Available records:
*-*-*

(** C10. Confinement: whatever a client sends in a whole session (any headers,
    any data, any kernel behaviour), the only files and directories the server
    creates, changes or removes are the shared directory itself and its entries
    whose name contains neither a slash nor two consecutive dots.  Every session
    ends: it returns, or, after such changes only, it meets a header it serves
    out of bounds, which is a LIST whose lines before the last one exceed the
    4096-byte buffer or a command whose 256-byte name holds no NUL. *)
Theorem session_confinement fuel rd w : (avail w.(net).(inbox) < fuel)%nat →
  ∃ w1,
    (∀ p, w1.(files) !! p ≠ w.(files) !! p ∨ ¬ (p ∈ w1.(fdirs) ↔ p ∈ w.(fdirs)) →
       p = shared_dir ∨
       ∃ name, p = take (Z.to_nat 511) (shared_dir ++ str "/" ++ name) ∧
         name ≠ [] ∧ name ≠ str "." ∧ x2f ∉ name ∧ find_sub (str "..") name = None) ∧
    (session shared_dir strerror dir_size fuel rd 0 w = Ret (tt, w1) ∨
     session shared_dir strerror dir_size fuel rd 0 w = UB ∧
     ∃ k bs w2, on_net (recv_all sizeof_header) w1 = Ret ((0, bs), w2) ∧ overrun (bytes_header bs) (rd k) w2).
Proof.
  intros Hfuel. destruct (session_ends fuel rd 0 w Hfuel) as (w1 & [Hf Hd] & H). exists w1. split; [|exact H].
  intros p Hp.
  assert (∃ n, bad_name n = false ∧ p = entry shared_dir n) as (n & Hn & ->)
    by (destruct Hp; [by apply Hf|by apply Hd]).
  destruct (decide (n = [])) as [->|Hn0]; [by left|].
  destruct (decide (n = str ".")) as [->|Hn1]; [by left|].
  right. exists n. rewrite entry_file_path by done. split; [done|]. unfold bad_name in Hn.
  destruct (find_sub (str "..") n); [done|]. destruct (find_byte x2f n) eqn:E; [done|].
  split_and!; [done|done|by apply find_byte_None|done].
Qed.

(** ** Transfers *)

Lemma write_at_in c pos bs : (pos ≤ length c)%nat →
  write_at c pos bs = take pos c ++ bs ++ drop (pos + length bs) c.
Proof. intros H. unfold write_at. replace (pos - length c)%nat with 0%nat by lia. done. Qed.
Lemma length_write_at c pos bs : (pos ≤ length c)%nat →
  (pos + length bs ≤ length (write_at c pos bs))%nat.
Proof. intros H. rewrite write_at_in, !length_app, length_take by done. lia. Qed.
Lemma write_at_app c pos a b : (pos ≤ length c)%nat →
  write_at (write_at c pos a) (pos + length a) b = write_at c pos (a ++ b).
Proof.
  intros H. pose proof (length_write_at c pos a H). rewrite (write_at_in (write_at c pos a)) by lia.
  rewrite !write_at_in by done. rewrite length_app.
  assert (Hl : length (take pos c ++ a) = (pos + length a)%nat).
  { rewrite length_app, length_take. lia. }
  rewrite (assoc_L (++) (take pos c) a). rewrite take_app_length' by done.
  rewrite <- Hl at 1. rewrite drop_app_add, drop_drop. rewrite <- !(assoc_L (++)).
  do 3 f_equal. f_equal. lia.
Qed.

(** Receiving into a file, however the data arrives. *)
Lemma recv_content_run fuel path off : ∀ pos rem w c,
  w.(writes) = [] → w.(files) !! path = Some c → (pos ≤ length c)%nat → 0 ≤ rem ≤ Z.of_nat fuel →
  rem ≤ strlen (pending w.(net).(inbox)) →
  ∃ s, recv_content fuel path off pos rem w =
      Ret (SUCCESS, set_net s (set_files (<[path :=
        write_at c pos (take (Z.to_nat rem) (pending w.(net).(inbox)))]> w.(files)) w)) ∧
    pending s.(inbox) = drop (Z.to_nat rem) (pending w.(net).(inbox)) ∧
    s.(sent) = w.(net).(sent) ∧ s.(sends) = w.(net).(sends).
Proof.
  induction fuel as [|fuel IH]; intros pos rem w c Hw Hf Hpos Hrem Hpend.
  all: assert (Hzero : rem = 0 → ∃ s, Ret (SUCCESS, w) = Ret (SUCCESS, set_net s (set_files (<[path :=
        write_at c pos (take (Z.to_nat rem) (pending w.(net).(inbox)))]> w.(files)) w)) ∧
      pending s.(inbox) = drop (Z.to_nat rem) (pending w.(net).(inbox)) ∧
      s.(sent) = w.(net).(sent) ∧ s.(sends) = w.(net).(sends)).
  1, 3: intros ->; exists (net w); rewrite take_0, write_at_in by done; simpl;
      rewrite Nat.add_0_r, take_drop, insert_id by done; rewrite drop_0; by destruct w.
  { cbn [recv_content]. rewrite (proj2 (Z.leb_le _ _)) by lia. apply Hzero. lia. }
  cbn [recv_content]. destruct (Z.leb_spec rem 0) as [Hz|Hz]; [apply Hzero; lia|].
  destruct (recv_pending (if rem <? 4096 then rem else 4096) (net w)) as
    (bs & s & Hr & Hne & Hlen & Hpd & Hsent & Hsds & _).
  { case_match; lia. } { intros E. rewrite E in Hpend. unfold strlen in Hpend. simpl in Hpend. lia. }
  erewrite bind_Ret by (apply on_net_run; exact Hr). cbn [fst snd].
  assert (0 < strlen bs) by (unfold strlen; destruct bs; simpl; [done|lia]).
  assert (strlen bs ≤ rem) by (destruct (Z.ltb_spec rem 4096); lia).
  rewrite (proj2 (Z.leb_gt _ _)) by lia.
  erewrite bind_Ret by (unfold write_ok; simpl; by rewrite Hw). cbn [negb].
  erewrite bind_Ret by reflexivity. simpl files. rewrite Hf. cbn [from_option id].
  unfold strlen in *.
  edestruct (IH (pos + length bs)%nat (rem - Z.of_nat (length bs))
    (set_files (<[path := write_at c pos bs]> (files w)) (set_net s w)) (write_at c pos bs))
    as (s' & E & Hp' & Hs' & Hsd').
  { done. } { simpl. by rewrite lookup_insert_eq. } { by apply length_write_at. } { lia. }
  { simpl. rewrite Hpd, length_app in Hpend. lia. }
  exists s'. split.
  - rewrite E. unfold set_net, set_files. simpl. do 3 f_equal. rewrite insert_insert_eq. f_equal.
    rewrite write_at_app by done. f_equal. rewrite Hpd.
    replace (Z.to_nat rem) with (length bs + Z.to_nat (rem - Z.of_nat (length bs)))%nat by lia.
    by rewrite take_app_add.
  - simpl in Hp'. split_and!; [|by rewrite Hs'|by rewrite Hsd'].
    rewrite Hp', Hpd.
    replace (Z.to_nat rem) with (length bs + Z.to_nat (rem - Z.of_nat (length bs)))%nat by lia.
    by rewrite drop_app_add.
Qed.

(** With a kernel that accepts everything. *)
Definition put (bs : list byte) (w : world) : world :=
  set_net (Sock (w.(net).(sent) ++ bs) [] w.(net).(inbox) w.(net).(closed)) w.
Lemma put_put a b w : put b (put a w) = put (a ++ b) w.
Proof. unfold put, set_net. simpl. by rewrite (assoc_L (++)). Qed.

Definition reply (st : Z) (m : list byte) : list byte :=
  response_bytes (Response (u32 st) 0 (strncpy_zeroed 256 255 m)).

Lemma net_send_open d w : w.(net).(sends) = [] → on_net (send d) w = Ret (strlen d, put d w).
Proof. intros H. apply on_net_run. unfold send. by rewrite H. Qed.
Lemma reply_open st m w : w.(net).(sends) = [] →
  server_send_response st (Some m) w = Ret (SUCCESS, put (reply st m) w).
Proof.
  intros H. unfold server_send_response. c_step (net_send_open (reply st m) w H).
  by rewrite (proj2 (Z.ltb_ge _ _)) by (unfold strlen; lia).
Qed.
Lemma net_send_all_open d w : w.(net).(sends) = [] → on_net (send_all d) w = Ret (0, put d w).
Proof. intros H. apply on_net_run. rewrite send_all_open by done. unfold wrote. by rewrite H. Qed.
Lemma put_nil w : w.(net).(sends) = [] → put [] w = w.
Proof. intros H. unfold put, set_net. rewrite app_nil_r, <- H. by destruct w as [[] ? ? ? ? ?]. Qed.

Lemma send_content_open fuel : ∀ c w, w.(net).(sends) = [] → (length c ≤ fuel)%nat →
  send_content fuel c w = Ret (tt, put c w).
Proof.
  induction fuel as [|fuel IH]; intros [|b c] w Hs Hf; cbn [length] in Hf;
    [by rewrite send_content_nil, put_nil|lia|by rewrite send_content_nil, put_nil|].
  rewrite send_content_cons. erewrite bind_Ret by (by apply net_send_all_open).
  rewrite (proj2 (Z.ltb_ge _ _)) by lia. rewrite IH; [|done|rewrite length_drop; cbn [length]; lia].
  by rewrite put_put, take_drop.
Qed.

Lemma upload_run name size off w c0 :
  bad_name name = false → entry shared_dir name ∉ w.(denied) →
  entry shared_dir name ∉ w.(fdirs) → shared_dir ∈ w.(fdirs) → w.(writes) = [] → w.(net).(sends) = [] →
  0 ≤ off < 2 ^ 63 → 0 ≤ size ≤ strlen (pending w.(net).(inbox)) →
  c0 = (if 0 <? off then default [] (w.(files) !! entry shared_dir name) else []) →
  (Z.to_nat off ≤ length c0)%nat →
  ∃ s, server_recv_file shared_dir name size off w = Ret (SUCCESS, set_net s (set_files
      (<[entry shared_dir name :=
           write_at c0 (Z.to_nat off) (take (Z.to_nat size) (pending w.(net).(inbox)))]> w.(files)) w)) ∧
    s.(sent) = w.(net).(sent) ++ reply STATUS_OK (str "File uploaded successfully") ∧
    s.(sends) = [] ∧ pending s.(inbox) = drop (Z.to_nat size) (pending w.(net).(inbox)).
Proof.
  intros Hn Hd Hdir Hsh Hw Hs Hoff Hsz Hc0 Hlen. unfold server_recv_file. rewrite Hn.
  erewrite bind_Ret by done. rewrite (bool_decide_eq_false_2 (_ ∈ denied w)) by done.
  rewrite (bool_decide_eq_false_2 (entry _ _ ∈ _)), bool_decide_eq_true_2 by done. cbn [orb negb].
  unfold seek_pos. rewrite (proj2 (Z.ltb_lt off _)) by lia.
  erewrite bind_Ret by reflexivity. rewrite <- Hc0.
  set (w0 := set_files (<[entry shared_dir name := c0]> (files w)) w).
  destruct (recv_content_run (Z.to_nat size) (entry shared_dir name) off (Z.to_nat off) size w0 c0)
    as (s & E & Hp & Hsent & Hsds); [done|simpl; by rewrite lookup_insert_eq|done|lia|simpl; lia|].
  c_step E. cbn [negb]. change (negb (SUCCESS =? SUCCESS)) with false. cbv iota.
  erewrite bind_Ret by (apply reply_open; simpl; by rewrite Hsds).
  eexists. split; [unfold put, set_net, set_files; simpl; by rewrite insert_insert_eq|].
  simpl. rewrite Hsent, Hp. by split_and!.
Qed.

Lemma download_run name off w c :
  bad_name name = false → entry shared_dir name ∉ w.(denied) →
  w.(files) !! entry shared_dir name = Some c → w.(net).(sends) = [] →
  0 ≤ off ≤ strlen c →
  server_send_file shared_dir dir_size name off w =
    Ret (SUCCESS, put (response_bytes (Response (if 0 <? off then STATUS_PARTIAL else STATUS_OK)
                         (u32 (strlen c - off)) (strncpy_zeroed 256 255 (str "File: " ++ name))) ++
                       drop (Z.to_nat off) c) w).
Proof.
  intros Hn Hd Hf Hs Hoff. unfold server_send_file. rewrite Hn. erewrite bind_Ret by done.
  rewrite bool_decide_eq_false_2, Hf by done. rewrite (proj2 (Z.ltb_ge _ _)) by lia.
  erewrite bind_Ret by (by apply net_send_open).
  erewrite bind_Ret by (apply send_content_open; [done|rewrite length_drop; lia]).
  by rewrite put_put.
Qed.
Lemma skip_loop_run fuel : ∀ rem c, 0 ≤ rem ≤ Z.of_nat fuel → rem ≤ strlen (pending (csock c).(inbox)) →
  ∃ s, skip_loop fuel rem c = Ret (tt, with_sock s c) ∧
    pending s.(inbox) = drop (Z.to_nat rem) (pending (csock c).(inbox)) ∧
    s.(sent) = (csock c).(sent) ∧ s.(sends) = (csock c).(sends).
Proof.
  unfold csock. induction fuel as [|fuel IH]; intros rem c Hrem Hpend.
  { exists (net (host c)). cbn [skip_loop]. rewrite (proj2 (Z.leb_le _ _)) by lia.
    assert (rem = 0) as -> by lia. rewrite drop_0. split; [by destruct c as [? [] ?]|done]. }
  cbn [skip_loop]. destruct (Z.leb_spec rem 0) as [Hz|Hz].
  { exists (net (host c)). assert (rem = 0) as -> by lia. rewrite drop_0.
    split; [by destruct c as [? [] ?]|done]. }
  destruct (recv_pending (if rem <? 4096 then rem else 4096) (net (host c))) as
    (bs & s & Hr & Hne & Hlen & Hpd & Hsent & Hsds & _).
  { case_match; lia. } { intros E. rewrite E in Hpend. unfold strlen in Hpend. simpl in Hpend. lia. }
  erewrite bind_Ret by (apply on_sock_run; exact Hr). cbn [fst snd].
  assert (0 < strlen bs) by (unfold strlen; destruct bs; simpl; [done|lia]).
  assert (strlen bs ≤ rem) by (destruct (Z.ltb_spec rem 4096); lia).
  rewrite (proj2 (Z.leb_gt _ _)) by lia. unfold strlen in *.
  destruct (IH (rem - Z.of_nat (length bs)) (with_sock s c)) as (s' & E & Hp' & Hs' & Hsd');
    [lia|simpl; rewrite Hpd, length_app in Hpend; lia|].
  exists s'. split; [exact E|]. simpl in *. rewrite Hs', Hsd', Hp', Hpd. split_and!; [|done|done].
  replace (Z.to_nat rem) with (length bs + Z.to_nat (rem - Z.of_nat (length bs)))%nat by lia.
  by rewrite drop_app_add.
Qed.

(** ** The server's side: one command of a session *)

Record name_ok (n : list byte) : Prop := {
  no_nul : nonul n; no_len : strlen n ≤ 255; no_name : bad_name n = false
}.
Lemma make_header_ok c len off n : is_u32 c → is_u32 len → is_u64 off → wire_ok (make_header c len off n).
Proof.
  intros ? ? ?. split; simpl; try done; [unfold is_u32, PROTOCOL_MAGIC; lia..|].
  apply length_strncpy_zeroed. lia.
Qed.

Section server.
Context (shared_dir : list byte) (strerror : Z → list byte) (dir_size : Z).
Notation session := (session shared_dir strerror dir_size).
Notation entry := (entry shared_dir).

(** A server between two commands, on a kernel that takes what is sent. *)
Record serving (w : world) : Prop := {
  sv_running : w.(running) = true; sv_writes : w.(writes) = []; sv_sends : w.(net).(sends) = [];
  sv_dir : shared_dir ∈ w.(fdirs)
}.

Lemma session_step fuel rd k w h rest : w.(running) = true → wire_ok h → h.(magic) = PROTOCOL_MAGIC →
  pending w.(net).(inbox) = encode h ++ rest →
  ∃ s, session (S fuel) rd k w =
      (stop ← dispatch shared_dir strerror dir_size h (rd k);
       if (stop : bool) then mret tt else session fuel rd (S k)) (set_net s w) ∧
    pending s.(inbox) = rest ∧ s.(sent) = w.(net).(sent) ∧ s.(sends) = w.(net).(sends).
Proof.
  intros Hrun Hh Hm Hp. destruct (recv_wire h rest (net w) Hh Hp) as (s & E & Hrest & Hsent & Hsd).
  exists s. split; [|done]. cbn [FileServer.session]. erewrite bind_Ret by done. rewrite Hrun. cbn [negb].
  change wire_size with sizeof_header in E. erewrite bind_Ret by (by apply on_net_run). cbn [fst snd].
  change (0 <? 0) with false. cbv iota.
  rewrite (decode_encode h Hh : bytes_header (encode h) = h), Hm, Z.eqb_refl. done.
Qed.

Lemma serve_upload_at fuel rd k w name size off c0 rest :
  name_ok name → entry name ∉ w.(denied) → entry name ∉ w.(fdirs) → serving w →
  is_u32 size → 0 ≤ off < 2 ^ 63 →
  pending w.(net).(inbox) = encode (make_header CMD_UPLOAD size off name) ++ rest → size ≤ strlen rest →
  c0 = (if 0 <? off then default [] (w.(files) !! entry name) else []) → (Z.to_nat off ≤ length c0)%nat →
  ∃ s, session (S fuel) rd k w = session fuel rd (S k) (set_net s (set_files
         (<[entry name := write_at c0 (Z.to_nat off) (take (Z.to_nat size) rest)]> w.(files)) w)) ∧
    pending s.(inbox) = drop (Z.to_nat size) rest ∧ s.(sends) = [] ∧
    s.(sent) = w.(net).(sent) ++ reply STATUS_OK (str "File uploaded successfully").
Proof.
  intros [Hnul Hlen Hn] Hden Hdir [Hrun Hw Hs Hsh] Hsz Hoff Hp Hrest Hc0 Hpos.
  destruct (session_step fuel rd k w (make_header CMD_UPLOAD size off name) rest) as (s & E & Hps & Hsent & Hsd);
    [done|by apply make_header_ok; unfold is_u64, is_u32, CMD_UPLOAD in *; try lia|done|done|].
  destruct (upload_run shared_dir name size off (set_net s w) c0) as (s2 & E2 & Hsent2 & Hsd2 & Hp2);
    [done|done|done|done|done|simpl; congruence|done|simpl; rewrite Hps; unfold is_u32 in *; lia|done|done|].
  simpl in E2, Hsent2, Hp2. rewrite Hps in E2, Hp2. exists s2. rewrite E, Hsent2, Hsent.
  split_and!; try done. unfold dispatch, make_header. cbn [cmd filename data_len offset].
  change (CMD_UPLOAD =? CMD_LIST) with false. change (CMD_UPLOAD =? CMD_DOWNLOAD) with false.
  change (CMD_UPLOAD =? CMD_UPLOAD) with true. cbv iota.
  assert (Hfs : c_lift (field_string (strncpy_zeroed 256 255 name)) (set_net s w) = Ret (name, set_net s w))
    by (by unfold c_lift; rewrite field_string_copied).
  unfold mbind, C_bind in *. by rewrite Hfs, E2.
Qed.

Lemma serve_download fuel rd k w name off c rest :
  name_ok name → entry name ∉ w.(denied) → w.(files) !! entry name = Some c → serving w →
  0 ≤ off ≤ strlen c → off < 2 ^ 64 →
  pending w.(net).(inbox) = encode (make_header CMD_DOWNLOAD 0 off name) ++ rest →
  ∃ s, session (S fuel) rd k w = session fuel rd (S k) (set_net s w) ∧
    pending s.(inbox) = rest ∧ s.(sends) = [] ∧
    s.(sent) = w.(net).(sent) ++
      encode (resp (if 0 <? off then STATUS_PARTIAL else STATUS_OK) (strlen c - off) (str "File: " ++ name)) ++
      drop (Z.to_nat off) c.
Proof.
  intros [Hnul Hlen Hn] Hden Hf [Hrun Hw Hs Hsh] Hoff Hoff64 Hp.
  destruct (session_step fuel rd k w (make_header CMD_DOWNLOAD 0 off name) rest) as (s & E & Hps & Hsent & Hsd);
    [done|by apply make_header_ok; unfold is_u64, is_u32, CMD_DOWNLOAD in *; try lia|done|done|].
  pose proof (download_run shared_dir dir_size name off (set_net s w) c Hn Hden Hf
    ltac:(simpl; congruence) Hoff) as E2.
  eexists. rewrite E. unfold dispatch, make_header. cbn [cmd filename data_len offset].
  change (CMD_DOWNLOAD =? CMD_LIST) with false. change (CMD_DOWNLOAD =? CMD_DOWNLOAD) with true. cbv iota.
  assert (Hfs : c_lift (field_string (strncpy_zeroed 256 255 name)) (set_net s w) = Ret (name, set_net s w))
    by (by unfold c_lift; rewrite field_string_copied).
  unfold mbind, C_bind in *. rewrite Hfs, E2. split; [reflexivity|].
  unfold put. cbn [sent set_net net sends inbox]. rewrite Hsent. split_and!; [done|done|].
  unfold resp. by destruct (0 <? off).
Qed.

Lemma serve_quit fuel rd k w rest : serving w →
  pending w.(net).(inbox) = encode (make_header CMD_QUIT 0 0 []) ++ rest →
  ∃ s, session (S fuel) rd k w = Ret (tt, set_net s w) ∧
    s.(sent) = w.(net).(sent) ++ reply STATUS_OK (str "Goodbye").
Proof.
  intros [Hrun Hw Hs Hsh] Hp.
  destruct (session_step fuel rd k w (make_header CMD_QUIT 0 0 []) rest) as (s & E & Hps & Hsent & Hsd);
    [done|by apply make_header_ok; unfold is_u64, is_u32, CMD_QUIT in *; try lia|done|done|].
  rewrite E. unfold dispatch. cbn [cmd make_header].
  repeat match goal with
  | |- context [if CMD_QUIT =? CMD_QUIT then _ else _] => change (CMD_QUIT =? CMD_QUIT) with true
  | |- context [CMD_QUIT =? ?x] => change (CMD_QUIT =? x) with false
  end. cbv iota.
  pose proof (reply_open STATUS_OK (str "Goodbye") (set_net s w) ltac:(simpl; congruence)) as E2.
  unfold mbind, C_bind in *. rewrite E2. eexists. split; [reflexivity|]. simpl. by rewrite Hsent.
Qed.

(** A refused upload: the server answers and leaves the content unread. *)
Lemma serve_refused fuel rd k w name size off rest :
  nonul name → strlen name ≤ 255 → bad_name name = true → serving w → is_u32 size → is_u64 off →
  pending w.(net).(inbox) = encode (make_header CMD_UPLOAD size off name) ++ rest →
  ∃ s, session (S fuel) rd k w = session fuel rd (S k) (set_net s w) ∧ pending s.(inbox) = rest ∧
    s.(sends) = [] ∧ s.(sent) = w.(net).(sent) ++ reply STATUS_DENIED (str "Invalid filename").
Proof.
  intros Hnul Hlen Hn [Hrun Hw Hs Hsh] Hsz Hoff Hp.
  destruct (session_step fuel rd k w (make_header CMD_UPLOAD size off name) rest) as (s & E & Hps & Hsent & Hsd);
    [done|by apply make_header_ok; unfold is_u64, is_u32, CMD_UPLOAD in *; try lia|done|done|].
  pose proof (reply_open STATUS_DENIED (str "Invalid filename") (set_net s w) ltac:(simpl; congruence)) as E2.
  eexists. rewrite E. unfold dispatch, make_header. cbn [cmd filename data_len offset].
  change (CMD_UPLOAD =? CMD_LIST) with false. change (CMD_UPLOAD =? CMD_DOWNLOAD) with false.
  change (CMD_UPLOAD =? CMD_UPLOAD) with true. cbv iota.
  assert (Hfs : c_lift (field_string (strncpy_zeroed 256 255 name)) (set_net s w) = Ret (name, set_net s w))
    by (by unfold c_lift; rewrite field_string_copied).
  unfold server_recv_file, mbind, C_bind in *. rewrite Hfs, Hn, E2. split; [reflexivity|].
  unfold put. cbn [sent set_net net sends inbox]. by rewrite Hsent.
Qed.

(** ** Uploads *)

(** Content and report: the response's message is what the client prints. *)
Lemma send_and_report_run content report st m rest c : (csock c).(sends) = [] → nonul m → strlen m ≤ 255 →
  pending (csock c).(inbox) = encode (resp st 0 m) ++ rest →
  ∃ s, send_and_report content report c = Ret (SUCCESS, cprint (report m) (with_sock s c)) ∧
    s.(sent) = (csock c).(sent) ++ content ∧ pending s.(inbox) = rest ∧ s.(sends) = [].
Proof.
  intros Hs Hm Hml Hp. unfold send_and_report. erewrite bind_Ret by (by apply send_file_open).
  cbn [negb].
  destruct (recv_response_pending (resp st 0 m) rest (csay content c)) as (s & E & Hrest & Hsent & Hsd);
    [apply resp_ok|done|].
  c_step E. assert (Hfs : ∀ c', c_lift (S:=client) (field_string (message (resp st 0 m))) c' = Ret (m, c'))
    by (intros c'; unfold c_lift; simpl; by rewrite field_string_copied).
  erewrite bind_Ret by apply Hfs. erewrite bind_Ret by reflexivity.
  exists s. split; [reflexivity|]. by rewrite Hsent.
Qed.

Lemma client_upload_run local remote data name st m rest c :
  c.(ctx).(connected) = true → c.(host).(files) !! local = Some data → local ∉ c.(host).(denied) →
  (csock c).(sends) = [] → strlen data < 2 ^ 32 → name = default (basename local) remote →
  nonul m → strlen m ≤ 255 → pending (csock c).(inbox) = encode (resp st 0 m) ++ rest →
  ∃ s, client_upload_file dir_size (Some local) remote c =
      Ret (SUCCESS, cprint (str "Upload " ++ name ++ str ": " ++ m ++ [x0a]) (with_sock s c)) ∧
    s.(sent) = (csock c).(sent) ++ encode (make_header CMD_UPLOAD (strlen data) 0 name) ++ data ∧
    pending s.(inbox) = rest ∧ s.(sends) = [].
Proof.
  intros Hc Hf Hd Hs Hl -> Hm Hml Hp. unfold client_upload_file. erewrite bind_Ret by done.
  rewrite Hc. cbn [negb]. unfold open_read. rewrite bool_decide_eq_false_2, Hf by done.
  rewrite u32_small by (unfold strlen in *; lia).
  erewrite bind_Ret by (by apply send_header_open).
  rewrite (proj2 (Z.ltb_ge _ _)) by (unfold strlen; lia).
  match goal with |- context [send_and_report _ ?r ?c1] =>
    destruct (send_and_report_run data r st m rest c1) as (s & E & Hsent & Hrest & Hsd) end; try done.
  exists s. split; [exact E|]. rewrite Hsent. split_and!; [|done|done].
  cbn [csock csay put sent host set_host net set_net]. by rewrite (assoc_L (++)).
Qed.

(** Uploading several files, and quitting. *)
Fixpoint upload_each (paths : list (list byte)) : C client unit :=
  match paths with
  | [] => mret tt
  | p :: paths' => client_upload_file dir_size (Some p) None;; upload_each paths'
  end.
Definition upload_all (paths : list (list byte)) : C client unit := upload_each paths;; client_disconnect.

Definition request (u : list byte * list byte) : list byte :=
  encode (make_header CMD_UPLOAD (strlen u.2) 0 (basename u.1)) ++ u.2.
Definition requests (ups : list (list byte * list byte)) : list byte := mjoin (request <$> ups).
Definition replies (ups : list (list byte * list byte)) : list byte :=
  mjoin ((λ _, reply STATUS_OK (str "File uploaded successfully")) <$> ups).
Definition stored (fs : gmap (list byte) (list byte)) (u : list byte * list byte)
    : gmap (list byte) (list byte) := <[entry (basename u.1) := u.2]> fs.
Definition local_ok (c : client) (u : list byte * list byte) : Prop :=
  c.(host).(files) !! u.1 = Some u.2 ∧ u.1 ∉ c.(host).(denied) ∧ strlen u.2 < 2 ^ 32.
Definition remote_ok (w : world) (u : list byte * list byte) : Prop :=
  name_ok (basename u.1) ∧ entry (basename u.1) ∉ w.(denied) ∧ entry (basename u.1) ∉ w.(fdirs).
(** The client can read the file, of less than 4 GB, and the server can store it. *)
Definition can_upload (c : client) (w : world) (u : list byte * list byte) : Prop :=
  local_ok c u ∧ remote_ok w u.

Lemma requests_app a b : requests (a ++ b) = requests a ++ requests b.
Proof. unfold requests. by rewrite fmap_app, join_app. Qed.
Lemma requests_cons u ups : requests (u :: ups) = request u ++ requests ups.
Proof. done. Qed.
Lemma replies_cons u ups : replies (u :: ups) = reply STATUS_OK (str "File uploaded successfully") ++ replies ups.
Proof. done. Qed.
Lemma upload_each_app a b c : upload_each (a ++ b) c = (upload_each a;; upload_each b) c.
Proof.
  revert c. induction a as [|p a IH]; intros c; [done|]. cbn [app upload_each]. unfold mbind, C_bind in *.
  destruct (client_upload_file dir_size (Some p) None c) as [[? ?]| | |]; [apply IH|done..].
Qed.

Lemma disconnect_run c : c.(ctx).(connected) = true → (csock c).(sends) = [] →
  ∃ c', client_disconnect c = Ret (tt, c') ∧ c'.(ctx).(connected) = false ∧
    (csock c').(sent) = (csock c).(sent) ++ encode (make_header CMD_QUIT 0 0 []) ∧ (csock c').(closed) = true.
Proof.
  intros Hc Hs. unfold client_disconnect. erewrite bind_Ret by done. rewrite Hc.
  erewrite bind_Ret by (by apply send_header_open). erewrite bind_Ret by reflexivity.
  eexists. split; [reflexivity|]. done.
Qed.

*-*-*

Problem statement: Of the entries above, repeat exactly the lines from the line with "unfold mbind, C_bind in *. by" through the line with "[done|by apply make_header_ok; unfold is_u64, is_u32, CMD_QUIT", both of them included.

Exercise result:
  unfold mbind, C_bind in *. by rewrite Hfs, E2.
Qed.

Lemma serve_download fuel rd k w name off c rest :
  name_ok name → entry name ∉ w.(denied) → w.(files) !! entry name = Some c → serving w →
  0 ≤ off ≤ strlen c → off < 2 ^ 64 →
  pending w.(net).(inbox) = encode (make_header CMD_DOWNLOAD 0 off name) ++ rest →
  ∃ s, session (S fuel) rd k w = session fuel rd (S k) (set_net s w) ∧
    pending s.(inbox) = rest ∧ s.(sends) = [] ∧
    s.(sent) = w.(net).(sent) ++
      encode (resp (if 0 <? off then STATUS_PARTIAL else STATUS_OK) (strlen c - off) (str "File: " ++ name)) ++
      drop (Z.to_nat off) c.
Proof.
  intros [Hnul Hlen Hn] Hden Hf [Hrun Hw Hs Hsh] Hoff Hoff64 Hp.
  destruct (session_step fuel rd k w (make_header CMD_DOWNLOAD 0 off name) rest) as (s & E & Hps & Hsent & Hsd);
    [done|by apply make_header_ok; unfold is_u64, is_u32, CMD_DOWNLOAD in *; try lia|done|done|].
  pose proof (download_run shared_dir dir_size name off (set_net s w) c Hn Hden Hf
    ltac:(simpl; congruence) Hoff) as E2.
  eexists. rewrite E. unfold dispatch, make_header. cbn [cmd filename data_len offset].
  change (CMD_DOWNLOAD =? CMD_LIST) with false. change (CMD_DOWNLOAD =? CMD_DOWNLOAD) with true. cbv iota.
  assert (Hfs : c_lift (field_string (strncpy_zeroed 256 255 name)) (set_net s w) = Ret (name, set_net s w))
    by (by unfold c_lift; rewrite field_string_copied).
  unfold mbind, C_bind in *. rewrite Hfs, E2. split; [reflexivity|].
  unfold put. cbn [sent set_net net sends inbox]. rewrite Hsent. split_and!; [done|done|].
  unfold resp. by destruct (0 <? off).
Qed.

Lemma serve_quit fuel rd k w rest : serving w →
  pending w.(net).(inbox) = encode (make_header CMD_QUIT 0 0 []) ++ rest →
  ∃ s, session (S fuel) rd k w = Ret (tt, set_net s w) ∧
    s.(sent) = w.(net).(sent) ++ reply STATUS_OK (str "Goodbye").
Proof.
  intros [Hrun Hw Hs Hsh] Hp.
  destruct (session_step fuel rd k w (make_header CMD_QUIT 0 0 []) rest) as (s & E & Hps & Hsent & Hsd);
    [done|by apply make_header_ok; unfold is_u64, is_u32, CMD_QUIT in *; try lia|done|done|].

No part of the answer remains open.